(* ===== verification/RdiscTable.v ===== *)
(** * The router table of rdisc

    [find_router] is the lookup of a finite map, and every operation on the
    table is described by what it does to it.  [requested] is the set of default
    routes a kernel has that does what it is asked. *)

From Stdlib Require Import ZArith Lia.
From stdpp Require Import base gmap numbers option list sets.
From S2P Require Import Prelude Ping PingPacket Rdisc.

Local Open Scope Z_scope.

Implicit Types t : list entry.
Implicit Types e : entry.

(** ** Lookup *)

Definition table_ok t : Prop := NoDup (router <$> t).

Lemma find_elem r t e : find_router r t = Some e -> e ∈ t /\ router e = r.
Proof.
  induction t as [|x t IH]; simpl; [done|]. destruct (Z.eqb_spec (router x) r) as [<-|].
  - intros [= <-]. split; [left|done].
  - intros [? ?]%IH. split; [by right|done].
Qed.

Lemma find_router_eq r t e : find_router r t = Some e -> router e = r.
Proof. intros H. apply (find_elem r t e H). Qed.

Lemma find_None r t : find_router r t = None <-> r ∉ router <$> t.
Proof.
  induction t as [|x t IH]; simpl; [split; [intros _; apply not_elem_of_nil|done]|].
  rewrite not_elem_of_cons. destruct (Z.eqb_spec (router x) r) as [<-|]; [split; [done|intros [? _]; done]|].
  rewrite IH. split; [intros H; split; [congruence|done]|intros [_ H]; done].
Qed.

Lemma elem_find t e : table_ok t -> e ∈ t -> find_router (router e) t = Some e.
Proof.
  unfold table_ok. induction t as [|x t IH]; [intros _ H; by apply not_elem_of_nil in H|]. simpl.
  rewrite NoDup_cons. intros [Hx Ht] [->|He]%elem_of_cons; [by rewrite Z.eqb_refl|].
  destruct (Z.eqb_spec (router x) (router e)) as [E|]; [|auto].
  destruct Hx. rewrite E. by apply list_elem_of_fmap_2.
Qed.

Lemma find_update a f r t : (forall e, find_router a t = Some e -> router (f e) = a) ->
  find_router r (update_router a f t) = if r =? a then f <$> find_router r t else find_router r t.
Proof.
  induction t as [|x t IH]; intros Hf; simpl in *; [by destruct (r =? a)|].
  destruct (Z.eqb_spec (router x) a) as [Ea|Ha]; simpl.
  - rewrite (Hf x eq_refl), Ea. rewrite (Z.eqb_sym a r). by destruct (Z.eqb_spec r a).
  - rewrite (IH Hf). destruct (Z.eqb_spec (router x) r) as [<-|]; [|done]. by destruct (Z.eqb_spec (router x) a).
Qed.

Lemma update_routers a f t : (forall e, find_router a t = Some e -> router (f e) = a) -> router <$> update_router a f t = router <$> t.
Proof.
  induction t as [|x t IH]; intros Hf; simpl in *; [done|]. destruct (Z.eqb_spec (router x) a) as [Ea|]; simpl; f_equal.
  - by rewrite (Hf x eq_refl).
  - by apply IH.
Qed.

(** ** The greatest preference *)

Lemma max_loop_ge t : forall m, m <= max_loop t m /\ forall e, e ∈ t -> preference e <= max_loop t m.
Proof.
  induction t as [|x t IH]; intros m; simpl; [split; [lia|intros e H; by apply not_elem_of_nil in H]|].
  destruct (IH (if m <? preference x then preference x else m)) as [H1 H2].
  destruct (Z.ltb_spec m (preference x)); (split; [lia|]); intros e [->|He]%elem_of_cons; [lia|auto|lia|auto].
Qed.

Lemma max_loop_attained t : forall m, max_loop t m = m \/ exists e, e ∈ t /\ preference e = max_loop t m.
Proof.
  induction t as [|x t IH]; intros m; simpl; [by left|].
  destruct (IH (if m <? preference x then preference x else m)) as [H|(e & He & H)].
  - destruct (Z.ltb_spec m (preference x)); [right; exists x; split; [left|]; lia|by left].
  - right. exists e. split; [by right|done].
Qed.

Lemma max_ge r t e : find_router r t = Some e -> preference e <= max_preference t.
Proof. intros [He _]%find_elem. by apply max_loop_ge. Qed.

Lemma max_ge_inel t : INELIGIBLE_PREF <= max_preference t.
Proof. apply max_loop_ge. Qed.

Lemma max_attained t : table_ok t ->
  max_preference t = INELIGIBLE_PREF \/ exists r e, find_router r t = Some e /\ preference e = max_preference t.
Proof.
  intros Ht. destruct (max_loop_attained t INELIGIBLE_PREF) as [H|(e & He & H)]; [by left|].
  right. exists (router e), e. split; [by apply elem_find|done].
Qed.

(** The maximum is a property of the lookup. *)
Lemma max_unique t m : table_ok t -> INELIGIBLE_PREF <= m -> (forall r e, find_router r t = Some e -> preference e <= m) ->
  (m = INELIGIBLE_PREF \/ exists r e, find_router r t = Some e /\ preference e = m) -> max_preference t = m.
Proof.
  intros Ht Hm Hge Hat. pose proof (max_ge_inel t).
  destruct (max_attained t Ht) as [E|(r & e & He & E)], Hat as [E'|(r' & e' & He' & E')].
  - lia.
  - pose proof (max_ge _ _ _ He'). lia.
  - pose proof (Hge _ _ He). lia.
  - pose proof (Hge _ _ He). pose proof (max_ge _ _ _ He'). lia.
Qed.

(** ** The loops *)

Lemma promote_fst max t :
  (promote max t).1 = (fun e => if preference e =? max then set_kernel true e else e) <$> t.
Proof.
  induction t as [|x t IH]; [done|]. rewrite fmap_cons, <- IH. cbn [promote]. destruct (promote max t) as [t' es].
  destruct (preference x =? max); simpl; [|done]. by destruct x as [r p l [|]].
Qed.

Lemma demote_fst max t :
  (demote max t).1 = (fun e => if preference e <? max then set_kernel false e else e) <$> t.
Proof.
  induction t as [|x t IH]; [done|]. rewrite fmap_cons, <- IH. cbn [demote]. destruct (demote max t) as [t' es].
  destruct (preference x <? max); simpl; [|done]. by destruct x as [r p l [|]].
Qed.

Lemma find_fmap f r t : (forall e, router (f e) = router e) -> find_router r (f <$> t) = f <$> find_router r t.
Proof.
  intros Hf. induction t as [|x t IH]; [done|]. rewrite fmap_cons. simpl. rewrite Hf. by destruct (router x =? r).
Qed.

Lemma find_promote max r t :
  find_router r (promote max t).1 = (fun e => if preference e =? max then set_kernel true e else e) <$> find_router r t.
Proof. rewrite promote_fst. apply find_fmap. intros e. by destruct (_ =? _). Qed.

Lemma find_demote max r t :
  find_router r (demote max t).1 = (fun e => if preference e <? max then set_kernel false e else e) <$> find_router r t.
Proof. rewrite demote_fst. apply find_fmap. intros e. by destruct (_ <? _). Qed.

Lemma fmap_ok f t : (forall e, router (f e) = router e) -> table_ok t -> table_ok (f <$> t).
Proof.
  intros Hf Ht. unfold table_ok in *. rewrite <- list_fmap_compose.
  by rewrite (list_fmap_ext (router ∘ f) router t) by (intros; simpl; auto).
Qed.
(* ===== verification/RdiscRun.v ===== *)
(** * Whole runs of rdisc

    The abstract state is the map of the routers heard of, with preference and
    the time that remains; the concrete program refines it, and the routes in
    the kernel are the wanted ones of that map. *)

From Stdlib Require Import ZArith Lia.
From stdpp Require Import base gmap numbers option list sets.
From S2P Require Import Prelude Ping PingPacket PingFour Rdisc RdiscTable.

Local Open Scope Z_scope.

(** ** The specification *)

Abbreviation rmap := (gmap Z (Z * Z)).

Definition hear (m : rmap) (lft : Z) (a : Z * Z) : rmap := <[fst a := (recorded_pref (snd a) lft, lft)]> m.

Definition tick (m : rmap) : rmap := omap (old_by TIMER_INTERVAL) m.

(** The routers to which there should be a default route. *)
Definition wanted (best : bool) (m : rmap) (r : Z) : Prop :=
  exists p l, m !! r = Some (p, l) /\ p <> INELIGIBLE_PREF /\
    (best = true -> forall r' p' l', m !! r' = Some (p', l') -> p' <= p).

(** A valid advertisement: its lifetime, and addresses with preferences. *)
Definition byte (p : list Z) (i : nat) : Z := nth i p 0.
Definition bytes (p : list Z) (i n : nat) : list Z := take n (drop i p).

** TASK INSTRUCTIONS **
Quote the listing above from its first line to the line with "Lemma find_router_eq r", inclusive, and add nothing.

** OUTPUT OF THE EXERCISE **
(* ===== verification/RdiscTable.v ===== *)
(** * The router table of rdisc

    [find_router] is the lookup of a finite map, and every operation on the
    table is described by what it does to it.  [requested] is the set of default
    routes a kernel has that does what it is asked. *)

From Stdlib Require Import ZArith Lia.
From stdpp Require Import base gmap numbers option list sets.
From S2P Require Import Prelude Ping PingPacket Rdisc.

Local Open Scope Z_scope.

Implicit Types t : list entry.
Implicit Types e : entry.

(** ** Lookup *)

Definition table_ok t : Prop := NoDup (router <$> t).

Lemma find_elem r t e : find_router r t = Some e -> e ∈ t /\ router e = r.
Proof.
  induction t as [|x t IH]; simpl; [done|]. destruct (Z.eqb_spec (router x) r) as [<-|].
  - intros [= <-]. split; [left|done].
  - intros [? ?]%IH. split; [by right|done].
Qed.

Lemma find_router_eq r t e : find_router r t = Some e -> router e = r.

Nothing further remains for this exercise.